Question: Could this be used to get a dask cluster running on AWS EMR? #28

ian-whitestone · 2018-10-24T12:55:53Z

Potentially naive question, as I just learned what YARN was at a meetup last night. I think Amazon's EMR service is built around it. With that in mind, could you use this package, or parts of it, to get a dask cluster up and running on EMR?

I know the recommended deployment is using kubernetes, but my company blocked AWS' kubernetes service (EKS) 🤦‍♂️.

Any tips/advice would be greatly appreciated.

jcrist · 2018-10-24T15:11:00Z

Definitely. I haven't tried it, but it's likely that things will just work. Steps I'd try:

Start up an EMR cluster
SSH in
Create a python environment with dask-yarn in it, and package the environment (see http://yarn.dask.org/en/latest/#distributing-python-environments)
Create a YarnCluster object with your desired parameters to start up dask.

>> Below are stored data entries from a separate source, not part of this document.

(* ===== verification/Letter.v ===== *)
(** * Letter: [generate_legal_documentation] and [run]

    [generate_legal_documentation] (legal_verification.py 225-328)
    prints a letter to the law firms, with the metrics of the [results]
    dict formatted into two f-strings, then saves a JSON report;
    [run] (lines 330-403) prints a banner, waits for [input()], runs
    [process_wikipedia_complete], and for a result prints the proof and
    the letter.  Both are [IO] computations of [PyIO]:

    - the f-string texts are the [summary_i], [implications_i] and
      [banner_i] literals, cut at the replacement fields; each field is
      evaluated left to right, before the [print], as Python does, and
      [format_value] is [format(v, spec)] for the specs the code uses
      ([''], [','], ['.1f'], [',.0f']);
    - the business implication [(pf - 1) / pf * 100] is
      [cost_reduction], with its [ZeroDivisionError];
    - the report is written to [legal_verification_<int(time.time())>.json]
      as [json.dump(report, f, indent=2)].

    [process_wikipedia_complete] is the model of [Wikipedia]; its own
    printing (the session hash and the per-chunk lines) is not part of
    the output modelled here. *)

From Stdlib Require Import Lqa.
From S2P Require Import Prelude Utf8 Dedup Wikipedia PyIO PyFormat Json Report.

Local Open Scope Z_scope.

Module Letter.

Import Utf8.Utf8 Dedup.Dedup Wikipedia.Wikipedia PyIO.PyIO PyFormat.PyFormat Json.Json Report.Report.

(** ** The texts of the letter and the banner *)

(** The 79 dashes under each heading of the letter. *)
Definition dash_line : pystr := py_repeat (lit "-") 79.

Definition summary_0 : pystr := lit "
TO: ".

Definition summary_1 : pystr := lit "

RE: Patent Representation Opportunity - Algorithmic Breakthrough

EXECUTIVE SUMMARY:
" ++ dash_line ++ lit "
Technology:     Compression/deduplication algorithm
Performance:    ".

Definition summary_2 : pystr := lit " blocks/second
Benchmark:      MongoDB baseline ".

Definition summary_3 : pystr := lit " blocks/second
Factor:         ".

Definition summary_4 : pystr := lit "x improvement
Dataset:        Wikipedia complete (".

martindurant · 2018-10-24T15:16:26Z

That workflow would make a very nice (v/b)log.

ian-whitestone · 2018-10-24T16:09:31Z

thanks @jcrist

One other question/thought that popped to mind based on this code:

from dask_yarn import YarnCluster
from dask.distributed import Client

# Create a cluster where each worker has two cores and eight GB of memory
cluster = YarnCluster(environment='environment.tar.gz',
                      worker_vcores=2,
                      worker_memory="8GB")
# Scale out to ten such workers
cluster.scale(10)

# Connect to the cluster
client = Client(cluster)

How do subsequent connections to the cluster work? I imagine you wouldn't re-execute this code each time as (i think) it would create the new cluster each time.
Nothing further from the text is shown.